SOURCE DATA section start
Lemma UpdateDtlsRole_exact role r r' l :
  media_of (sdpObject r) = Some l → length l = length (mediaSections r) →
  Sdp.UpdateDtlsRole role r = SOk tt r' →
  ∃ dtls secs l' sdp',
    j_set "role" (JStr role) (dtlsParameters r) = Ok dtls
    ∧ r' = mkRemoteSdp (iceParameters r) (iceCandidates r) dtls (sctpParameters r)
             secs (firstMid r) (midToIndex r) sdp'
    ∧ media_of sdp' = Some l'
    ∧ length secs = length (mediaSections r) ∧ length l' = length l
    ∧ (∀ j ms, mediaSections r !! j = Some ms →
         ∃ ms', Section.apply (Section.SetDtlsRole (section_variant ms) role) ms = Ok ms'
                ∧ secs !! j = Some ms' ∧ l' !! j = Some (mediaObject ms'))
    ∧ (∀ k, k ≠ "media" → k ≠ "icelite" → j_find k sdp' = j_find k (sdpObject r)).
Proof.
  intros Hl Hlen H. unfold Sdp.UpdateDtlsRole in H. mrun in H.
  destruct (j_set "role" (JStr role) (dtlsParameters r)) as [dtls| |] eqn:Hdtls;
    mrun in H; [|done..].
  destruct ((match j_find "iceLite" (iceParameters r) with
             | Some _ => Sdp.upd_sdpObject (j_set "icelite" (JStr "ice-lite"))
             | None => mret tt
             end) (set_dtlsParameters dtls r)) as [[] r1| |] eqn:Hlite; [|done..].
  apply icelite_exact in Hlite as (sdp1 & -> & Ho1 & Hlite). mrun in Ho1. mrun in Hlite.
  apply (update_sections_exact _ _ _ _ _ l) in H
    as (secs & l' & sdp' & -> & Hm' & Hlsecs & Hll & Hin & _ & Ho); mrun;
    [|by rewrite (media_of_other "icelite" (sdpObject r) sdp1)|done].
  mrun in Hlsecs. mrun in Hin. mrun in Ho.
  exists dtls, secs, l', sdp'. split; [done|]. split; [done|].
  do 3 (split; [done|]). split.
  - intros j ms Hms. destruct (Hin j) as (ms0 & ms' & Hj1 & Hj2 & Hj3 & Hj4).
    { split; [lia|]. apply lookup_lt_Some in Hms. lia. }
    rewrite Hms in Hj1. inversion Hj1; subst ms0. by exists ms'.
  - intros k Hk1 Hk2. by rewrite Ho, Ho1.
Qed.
SOURCE DATA section end
SOURCE DATA section start
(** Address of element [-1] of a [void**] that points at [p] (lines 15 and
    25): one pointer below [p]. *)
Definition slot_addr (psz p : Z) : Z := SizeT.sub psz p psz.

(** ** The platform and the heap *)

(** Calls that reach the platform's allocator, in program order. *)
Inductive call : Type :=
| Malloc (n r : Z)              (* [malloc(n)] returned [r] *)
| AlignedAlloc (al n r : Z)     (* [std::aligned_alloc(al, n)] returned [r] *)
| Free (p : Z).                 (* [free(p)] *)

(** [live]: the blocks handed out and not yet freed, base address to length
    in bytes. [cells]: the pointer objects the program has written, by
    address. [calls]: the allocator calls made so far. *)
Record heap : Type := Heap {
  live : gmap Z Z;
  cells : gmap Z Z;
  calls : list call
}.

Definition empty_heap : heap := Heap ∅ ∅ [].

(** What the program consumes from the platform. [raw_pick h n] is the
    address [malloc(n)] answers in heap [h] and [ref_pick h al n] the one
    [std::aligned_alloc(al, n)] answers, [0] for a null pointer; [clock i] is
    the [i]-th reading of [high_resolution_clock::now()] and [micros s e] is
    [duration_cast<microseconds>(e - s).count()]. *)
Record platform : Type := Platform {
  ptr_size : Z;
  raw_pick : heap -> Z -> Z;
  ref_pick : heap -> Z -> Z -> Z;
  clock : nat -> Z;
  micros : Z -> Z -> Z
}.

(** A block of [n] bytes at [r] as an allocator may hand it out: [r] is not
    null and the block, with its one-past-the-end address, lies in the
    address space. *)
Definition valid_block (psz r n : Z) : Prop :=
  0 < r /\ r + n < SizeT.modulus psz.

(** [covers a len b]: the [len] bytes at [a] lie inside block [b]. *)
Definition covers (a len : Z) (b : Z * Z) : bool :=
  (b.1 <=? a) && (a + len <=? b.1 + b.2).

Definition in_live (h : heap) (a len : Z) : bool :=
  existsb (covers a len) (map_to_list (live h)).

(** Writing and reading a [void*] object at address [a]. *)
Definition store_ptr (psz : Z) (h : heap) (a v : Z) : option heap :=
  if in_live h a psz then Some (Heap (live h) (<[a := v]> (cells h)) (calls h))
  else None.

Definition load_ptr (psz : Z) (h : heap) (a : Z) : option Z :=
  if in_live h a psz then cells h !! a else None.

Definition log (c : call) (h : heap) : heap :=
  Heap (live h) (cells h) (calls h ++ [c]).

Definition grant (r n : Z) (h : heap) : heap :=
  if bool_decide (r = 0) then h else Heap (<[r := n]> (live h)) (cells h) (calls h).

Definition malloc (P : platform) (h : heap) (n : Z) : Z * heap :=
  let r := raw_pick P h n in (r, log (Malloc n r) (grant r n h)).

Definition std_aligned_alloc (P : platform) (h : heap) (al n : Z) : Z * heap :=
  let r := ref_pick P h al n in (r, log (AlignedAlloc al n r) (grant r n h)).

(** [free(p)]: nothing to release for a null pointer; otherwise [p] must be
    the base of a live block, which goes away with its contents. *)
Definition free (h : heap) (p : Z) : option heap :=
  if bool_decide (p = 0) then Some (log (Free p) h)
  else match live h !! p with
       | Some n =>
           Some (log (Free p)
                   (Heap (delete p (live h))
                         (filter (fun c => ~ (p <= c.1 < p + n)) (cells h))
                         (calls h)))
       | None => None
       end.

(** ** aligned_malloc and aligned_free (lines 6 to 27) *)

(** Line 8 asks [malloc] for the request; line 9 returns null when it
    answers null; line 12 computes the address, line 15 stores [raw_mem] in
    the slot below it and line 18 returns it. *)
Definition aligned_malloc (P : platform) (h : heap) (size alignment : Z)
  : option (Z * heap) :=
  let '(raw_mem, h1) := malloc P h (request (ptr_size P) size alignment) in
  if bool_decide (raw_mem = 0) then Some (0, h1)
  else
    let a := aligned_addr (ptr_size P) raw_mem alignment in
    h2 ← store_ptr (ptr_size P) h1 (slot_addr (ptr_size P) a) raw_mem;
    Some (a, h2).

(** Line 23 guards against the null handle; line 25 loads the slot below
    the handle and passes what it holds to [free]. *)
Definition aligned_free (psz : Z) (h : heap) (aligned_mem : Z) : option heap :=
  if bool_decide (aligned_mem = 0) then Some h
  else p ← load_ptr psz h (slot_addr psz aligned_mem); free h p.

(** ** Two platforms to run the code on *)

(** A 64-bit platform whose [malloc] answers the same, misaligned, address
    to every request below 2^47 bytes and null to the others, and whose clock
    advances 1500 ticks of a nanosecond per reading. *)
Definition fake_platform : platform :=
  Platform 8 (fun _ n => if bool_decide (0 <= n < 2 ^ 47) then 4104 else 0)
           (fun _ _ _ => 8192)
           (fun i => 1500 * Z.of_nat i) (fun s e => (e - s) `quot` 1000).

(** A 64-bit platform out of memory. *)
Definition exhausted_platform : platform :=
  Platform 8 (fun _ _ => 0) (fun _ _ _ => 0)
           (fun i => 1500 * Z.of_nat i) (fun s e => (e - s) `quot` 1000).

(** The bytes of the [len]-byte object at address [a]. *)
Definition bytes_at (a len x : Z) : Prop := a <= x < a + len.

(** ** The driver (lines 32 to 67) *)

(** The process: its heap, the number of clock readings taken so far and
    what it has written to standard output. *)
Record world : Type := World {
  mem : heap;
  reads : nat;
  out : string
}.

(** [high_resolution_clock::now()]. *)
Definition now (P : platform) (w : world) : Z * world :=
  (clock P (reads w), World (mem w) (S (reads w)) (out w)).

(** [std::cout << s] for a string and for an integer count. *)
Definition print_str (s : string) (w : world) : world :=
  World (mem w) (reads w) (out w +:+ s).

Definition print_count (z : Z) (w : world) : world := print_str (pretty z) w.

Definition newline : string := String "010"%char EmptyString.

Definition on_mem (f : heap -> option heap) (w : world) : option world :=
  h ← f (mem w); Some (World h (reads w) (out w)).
SOURCE DATA section end
WORK TASK ::
From the entries above, write out only the lines starting at the line that holds "ptr_size : Z;" and ending at the line that holds "(Heap (delete p (live h))", keeping both and matching them exactly.

OUTPUT FOR THIS TASK ::
  ptr_size : Z;
  raw_pick : heap -> Z -> Z;
  ref_pick : heap -> Z -> Z -> Z;
  clock : nat -> Z;
  micros : Z -> Z -> Z
}.

(** A block of [n] bytes at [r] as an allocator may hand it out: [r] is not
    null and the block, with its one-past-the-end address, lies in the
    address space. *)
Definition valid_block (psz r n : Z) : Prop :=
  0 < r /\ r + n < SizeT.modulus psz.

(** [covers a len b]: the [len] bytes at [a] lie inside block [b]. *)
Definition covers (a len : Z) (b : Z * Z) : bool :=
  (b.1 <=? a) && (a + len <=? b.1 + b.2).

Definition in_live (h : heap) (a len : Z) : bool :=
  existsb (covers a len) (map_to_list (live h)).

(** Writing and reading a [void*] object at address [a]. *)
Definition store_ptr (psz : Z) (h : heap) (a v : Z) : option heap :=
  if in_live h a psz then Some (Heap (live h) (<[a := v]> (cells h)) (calls h))
  else None.

Definition load_ptr (psz : Z) (h : heap) (a : Z) : option Z :=
  if in_live h a psz then cells h !! a else None.

Definition log (c : call) (h : heap) : heap :=
  Heap (live h) (cells h) (calls h ++ [c]).

Definition grant (r n : Z) (h : heap) : heap :=
  if bool_decide (r = 0) then h else Heap (<[r := n]> (live h)) (cells h) (calls h).

Definition malloc (P : platform) (h : heap) (n : Z) : Z * heap :=
  let r := raw_pick P h n in (r, log (Malloc n r) (grant r n h)).

Definition std_aligned_alloc (P : platform) (h : heap) (al n : Z) : Z * heap :=
  let r := ref_pick P h al n in (r, log (AlignedAlloc al n r) (grant r n h)).

(** [free(p)]: nothing to release for a null pointer; otherwise [p] must be
    the base of a live block, which goes away with its contents. *)
Definition free (h : heap) (p : Z) : option heap :=
  if bool_decide (p = 0) then Some (log (Free p) h)
  else match live h !! p with
       | Some n =>
           Some (log (Free p)
                   (Heap (delete p (live h))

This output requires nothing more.